Title: DECO: Query-Based End-to-End Object Detection with ConvNets
Paper: https://arxiv.org/pdf/2312.13735 .pdf
Source code: https://github.com/xinghaochen/DECO
Original text: https://zhuanlan.zhihu.com/p/686011746@王云河
Introduction
After the introduction of Detection Transformer (DETR), there was a craze in the field of object detection, and many subsequent studies improved the original DETR in terms of accuracy and speed. However, the discussion continues as to whether Transformers can completely dominate the visual field. Some studies such as ConvNeXt and RepLKNet show that CNN structures still have great potential in the field of vision.

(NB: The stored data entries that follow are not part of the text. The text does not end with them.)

(* ===== verification/PagingWalk.v ===== *)
(** * The four-level walk of the hardware

    The reference the page-table code is judged by: which entry the processor
    ends at for a virtual page, as a function of the four table indices.  A
    path of at most three indices names a table; [tree] says that every table
    of an address space is reached by one path only, which is what makes an
    update of one entry local. *)

From S2P Require Import Prelude Buddy Vma Paging.
From stdpp Require Import base gmap numbers sets list.
Local Open Scope Z_scope.

Definition is_ptr (e : Z) : bool := present e && negb (huge e).

(** The table a path of indices leads to. *)
Fixpoint descend (s : pmem) (t : Z) (p : list Z) : option Z :=
  match p with
  | [] => Some t
  | i :: p => if is_ptr (entry s t i) then descend s (addr_of (entry s t i)) p else None
  end.

(** The leaf entry for a full path, with the indices a large page leaves
    unused. *)
Fixpoint walk (s : pmem) (t : Z) (p : list Z) : option (Z * list Z) :=
  match p with
  | [] => None
  | i :: p =>
      let e := entry s t i in
      if negb (present e) then None
      else match p with
           | [] => Some (e, [])
           | _ => if huge e then Some (e, p) else walk s (addr_of e) p
           end
  end.

(** The words both read on the way. *)
Fixpoint reads (s : pmem) (t : Z) (p : list Z) : list (Z * Z) :=
  match p with
  | [] => []
  | i :: p => (t, i) :: if is_ptr (entry s t i) then reads s (addr_of (entry s t i)) p else []
  end.

Definition reach (s : pmem) (root t : Z) : Prop := ∃ p, (length p ≤ 3)%nat ∧ descend s root p = Some t.

Record tree (s : pmem) (root : Z) : Prop := {
  tr_inj : ∀ p q t, (length p ≤ 3)%nat → (length q ≤ 3)%nat →
    descend s root p = Some t → descend s root q = Some t → p = q;
  tr_top : ∀ i, huge (entry s root i) = false;
}.

(** ** Entries *)

Lemma addr_of_lor a b : addr_of (Z.lor a b) = Z.lor (addr_of a) (addr_of b).
Proof. apply Z.land_lor_distr_l. Qed.

Lemma addr_of_addr e : addr_of (addr_of e) = addr_of e.
Proof. unfold addr_of. by rewrite <- Z.land_assoc, Z.land_diag. Qed.

Lemma land_lor_ne a b m : Z.land b m ≠ 0 → Z.land (Z.lor a b) m ≠ 0.
Proof. rewrite Z.land_lor_distr_l. intros Hb H. by apply Z.lor_eq_0_iff in H as [_ ?]. Qed.

Lemma present_lor a b : present (Z.lor a b) = present a || present b.
Proof.
  unfold present. rewrite Z.land_lor_distr_l.
  destruct (Z.eqb_spec (Z.land a PTE_PRESENT) 0) as [->|Ha], (Z.eqb_spec (Z.land b PTE_PRESENT) 0) as [->|Hb]; cbn [negb orb];
    rewrite ?Z.lor_0_l, ?Z.lor_0_r, ?negb_true_iff, ?Z.eqb_neq; try done.
  intros [? ?]%Z.lor_eq_0_iff. done.
Qed.

Lemma huge_lor a b : huge (Z.lor a b) = huge a || huge b.
Proof.
  unfold huge. rewrite Z.land_lor_distr_l.
  destruct (Z.eqb_spec (Z.land a PTE_HUGE) 0) as [->|Ha], (Z.eqb_spec (Z.land b PTE_HUGE) 0) as [->|Hb]; cbn [negb orb];
    rewrite ?Z.lor_0_l, ?Z.lor_0_r, ?negb_true_iff, ?Z.eqb_neq; try done.
  intros [? ?]%Z.lor_eq_0_iff. done.
Qed.

(** A page address has none of the flag bits. *)
Definition page_addr (p : Z) : Prop := addr_of p = p.

Lemma page_addr_flags p m : page_addr p → Z.land PTE_ADDR_MASK m = 0 → Z.land p m = 0.
Proof. intros Hp Hm. rewrite <- Hp. unfold addr_of. by rewrite <- Z.land_assoc, Hm, Z.land_0_r. Qed.

Lemma page_addr_present p : page_addr p → present p = false.
Proof. intros Hp. unfold present. by rewrite (page_addr_flags p PTE_PRESENT Hp eq_refl). Qed.

Lemma page_addr_huge p : page_addr p → huge p = false.
Proof. intros Hp. unfold huge. by rewrite (page_addr_flags p PTE_HUGE Hp eq_refl). Qed.

Lemma page_addr_of e : page_addr (addr_of e).
Proof. apply addr_of_addr. Qed.

(** An entry made of a page address and flags. *)
Lemma ptr_entry n fl : page_addr n → addr_of fl = 0 → is_ptr fl = true →
  is_ptr (Z.lor n fl) = true ∧ addr_of (Z.lor n fl) = n.
Proof.
  intros Hn Hfl Hp. unfold is_ptr in *. rewrite present_lor, huge_lor, page_addr_present, page_addr_huge by done.
  split; [done|]. by rewrite addr_of_lor, Hfl, Z.lor_0_r.
Qed.

Lemma page_addr_intro p : 0 ≤ p < 2 ^ 52 → (4096 | p) → page_addr p.
Proof.
  intros Hp [q ->]. unfold page_addr, addr_of. replace (q * 4096) with (Z.shiftl q 12) in * by (by rewrite Z.shiftl_mul_pow2).
  change PTE_ADDR_MASK with (Z.shiftl (Z.ones 40) 12). rewrite <- Z.shiftl_land. f_equal.
  rewrite Z.land_ones by lia. apply Z.mod_small. rewrite Z.shiftl_mul_pow2 in Hp by lia. lia.
Qed.

(** ** Updates of single words and of pages *)

Lemma entry_set_page s t t' f i : entry (set_page t f s) t' i = if decide (t = t') then getd 0 f i else entry s t' i.
Proof. unfold entry, page_of, set_page. cbn [frames set_frames]. rewrite getd_insert. by case_decide. Qed.

Lemma entry_set s t i v t' i' :
  entry (set_entry t i v s) t' i' = if decide (t = t' ∧ i = i') then v else entry s t' i'.
Proof.
  unfold set_entry. rewrite entry_set_page. destruct (decide (t = t')) as [<-|].
  - rewrite getd_insert. destruct (decide (i = i')); [by rewrite decide_True|by rewrite decide_False by naive_solver].
  - by rewrite decide_False by naive_solver.
Qed.

Lemma page_of_set s t t' f : page_of (set_page t f s) t' = if decide (t = t') then f else page_of s t'.
Proof. unfold page_of, set_page. cbn [frames set_frames]. rewrite getd_insert. by case_decide. Qed.

Lemma entry_km k s t i : entry (set_km k s) t i = entry s t i.
Proof. done. Qed.

Lemma walk_ext s s' t p :
  (∀ x, x ∈ reads s t p → entry s' x.1 x.2 = entry s x.1 x.2) →
  descend s' t p = descend s t p ∧ walk s' t p = walk s t p ∧ reads s' t p = reads s t p.
Proof.
  revert t. induction p as [|i p IH]; intros t Hx; [done|]. cbn [reads] in *.
  assert (entry s' t i = entry s t i) as He by apply (Hx (t, i)), list_elem_of_here.
  cbn [descend walk]. rewrite He. unfold is_ptr in *.
  destruct (present (entry s t i)) eqn:Hp; [|done]. destruct (huge (entry s t i)) eqn:Hh; [done|]. cbn [andb negb] in *.
  destruct (IH (addr_of (entry s t i))) as (-> & -> & ->); [|by destruct p].
  intros x Hin. by apply Hx, list_elem_of_further.
Qed.

Lemma reads_descend s t p t' i :
  (t', i) ∈ reads s t p → ∃ q r, p = q ++ i :: r ∧ descend s t q = Some t'.
Proof.
  revert t. induction p as [|j p IH]; intros t; cbn [reads]; [by intros ?%elem_of_nil|].
  intros [[= -> ->]|Hin]%elem_of_cons; [by exists [], p|].
  destruct (is_ptr (entry s t j)) eqn:Hj; [|by apply elem_of_nil in Hin].
  destruct (IH _ Hin) as (q & r & -> & Hq). exists (j :: q), r. split; [done|]. cbn [descend]. by rewrite Hj.
Qed.

Lemma descend_app s t p q : descend s t (p ++ q) = match descend s t p with Some t' => descend s t' q | None => None end.
Proof. revert t. induction p as [|i p IH]; intros t; cbn [app descend]; [done|]. by destruct (is_ptr _). Qed.

Lemma descend_snoc s t p i t' :
  descend s t p = Some t' →
  descend s t (p ++ [i]) = if is_ptr (entry s t' i) then Some (addr_of (entry s t' i)) else None.
Proof. intros Hp. rewrite descend_app, Hp. done. Qed.

Lemma walk_app s t p t' i q : descend s t p = Some t' → walk s t (p ++ i :: q) = walk s t' (i :: q).
Proof.
  revert t. induction p as [|j p IH]; intros t Hp; [by injection Hp as ->|].
  cbn [descend] in Hp. unfold is_ptr in Hp. change ((j :: p) ++ i :: q) with (j :: (p ++ i :: q)). cbn [walk].
  destruct (present (entry s t j)) eqn:H1; [|done]. destruct (huge (entry s t j)) eqn:H2; [done|]. cbn [andb negb] in *.
  rewrite IH by done. by destruct p.
Qed.

(** A table that is not reached can be changed freely. *)
Lemma unreached_frame s s' root t0 p :
  ¬ reach s root t0 → (∀ t i, t ≠ t0 → entry s' t i = entry s t i) → (length p ≤ 4)%nat →
  descend s' root p = descend s root p ∧ walk s' root p = walk s root p.
Proof.
  intros Hn He Hl. destruct (walk_ext s s' root p) as (? & ? & _); [|done].
  intros [t i] Hin. cbn [fst snd]. apply He. intros ->. apply Hn. destruct (reads_descend _ _ _ _ _ Hin) as (q & r & -> & Hq).
  exists q. split; [|done]. rewrite length_app in Hl. cbn in Hl. lia.
Qed.

(** Changing one word of a table is seen only below that word. *)
Lemma entry_frame s s' root p0 t0 i0 p :
  tree s root → descend s root p0 = Some t0 → (length p0 ≤ 3)%nat →
  (∀ t i, (t, i) ≠ (t0, i0) → reach s root t → entry s' t i = entry s t i) → (length p ≤ 4)%nat →
  ¬ (p0 ++ [i0]) `prefix_of` p →
  descend s' root p = descend s root p ∧ walk s' root p = walk s root p.
Proof.
  intros Ht Hp0 Hl0 He Hl Hnp. destruct (walk_ext s s' root p) as (? & ? & _); [|done].
  intros [t i] Hin. destruct (reads_descend _ _ _ _ _ Hin) as (q & r & -> & Hq). rewrite length_app in Hl. cbn in Hl.
  cbn [fst snd]. apply He; [|exists q; split; [lia|done]].
  intros [= -> ->]. apply Hnp. rewrite (tr_inj _ _ Ht q p0 t0) by (done || lia). exists r. by rewrite <- app_assoc.
Qed.

(** Rewriting a pointer with other flags changes no walk, unless it is read
    as a leaf. *)
Lemma ptr_frame s t0 i0 e root p :
  is_ptr (entry s t0 i0) = true → is_ptr e = true → addr_of e = addr_of (entry s t0 i0) →
  descend (set_entry t0 i0 e s) root p = descend s root p ∧
  ((∀ q, p = q ++ [i0] → descend s root q ≠ Some t0) → walk (set_entry t0 i0 e s) root p = walk s root p).
Proof.
  intros Ho Hn Ha. revert root. induction p as [|i p IH]; intros root; [done|]. cbn [descend walk].
  rewrite entry_set. destruct (IH (addr_of (entry s root i))) as [IH1 IH2].
  destruct (decide (t0 = root ∧ i0 = i)) as [[-> ->]|Hne].
  - pose proof (proj1 (andb_true_iff _ _) Hn) as [Hn1 Hn2%negb_true_iff]. pose proof (proj1 (andb_true_iff _ _) Ho) as [Ho1 Ho2%negb_true_iff].
    rewrite Hn, Ho, Ha, Hn1, Hn2, Ho1, Ho2, IH1. cbn [negb]. split; [done|]. intros Hlast.
    destruct p as [|j p]; [by destruct (Hlast [])|]. apply IH2.
    intros q Hq. specialize (Hlast (i :: q)). cbn [descend app] in Hlast. rewrite Hq, Ho in Hlast. by apply Hlast.
  - rewrite IH1. split; [done|]. intros Hlast. destruct (present (entry s root i)) eqn:H1; [|done].
    destruct (huge (entry s root i)) eqn:H2; [done|]. cbn [negb]. rewrite IH2; [done|].
    intros q ->. specialize (Hlast (i :: q) eq_refl). cbn [descend] in Hlast. unfold is_ptr in Hlast. by rewrite H1, H2 in Hlast.
Qed.

(** ** Addresses *)

(** The four indices of a virtual address. *)
Definition path (v : Z) : list Z := [vpn 39 v; vpn 30 v; vpn 21 v; vpn 12 v].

Our work explores how to use the pure convolution architecture to obtain a DETR-like framework detector with high performance. In tribute to DETR, we call our approach DECO
(Detection ConvNets). Using a similar structural setting to DETR and using different Backbones, DECO achieved 38.6% and 40.8% AP on COCO and 35 FPS and 28 FPS on V100, achieving better performance than DETR. Paired with modules such as multi-scale features similar to RT-DETR, DECO achieved a speed of 47.8% AP and 34 FPS. The overall performance has good advantages compared with many DETR improvement methods.
Method
Network architecture
The main feature of DETR is to use the structure of Transformer Encoder-Decoder to process an input image using A set of Query interacts with image features and can directly output a specified number of detection frames, thus eliminating dependence on post-processing operations such as NMS. The overall architecture of DECO we proposed is similar to DETR. It also includes Backbone for image feature extraction, an Encoder-Decoder structure to interact with Query, and finally outputs a specific number of detection results. The only difference is that DECO's Encoder and Decoder are purely convolutional structures, so DECO is a Query-Based end-to-end detector composed of pure convolution.
Encoder
DETR's Encoder structure replacement is relatively straightforward. We choose to use 4 ConvNeXt Blocks to form the Encoder structure. Specifically, each layer of the Encoder is implemented by stacking a 7x7 depth convolution, a LayerNorm layer, a 1x1 convolution, a GELU activation function and another 1x1 convolution. In addition, in DETR, because the Transformer architecture has permutation invariance to the input, positional encoding needs to be added to the input of each layer of encoder, but for the Encoder composed of convolutions, there is no need to add any positional encoding
Decoder
In comparison, the replacement of Decoder is much more complicated. The main function of the Decoder is to fully interact with image features and Query, so that Query can fully perceive the image feature information and thereby predict the coordinates and categories of targets in the image. The Decoder mainly includes two inputs: the feature output of the Encoder and a set of learnable query vectors (Query). We divide the main structure of Decoder into two modules: Self-Interaction Module (SIM) and Cross-Interaction Module (CIM).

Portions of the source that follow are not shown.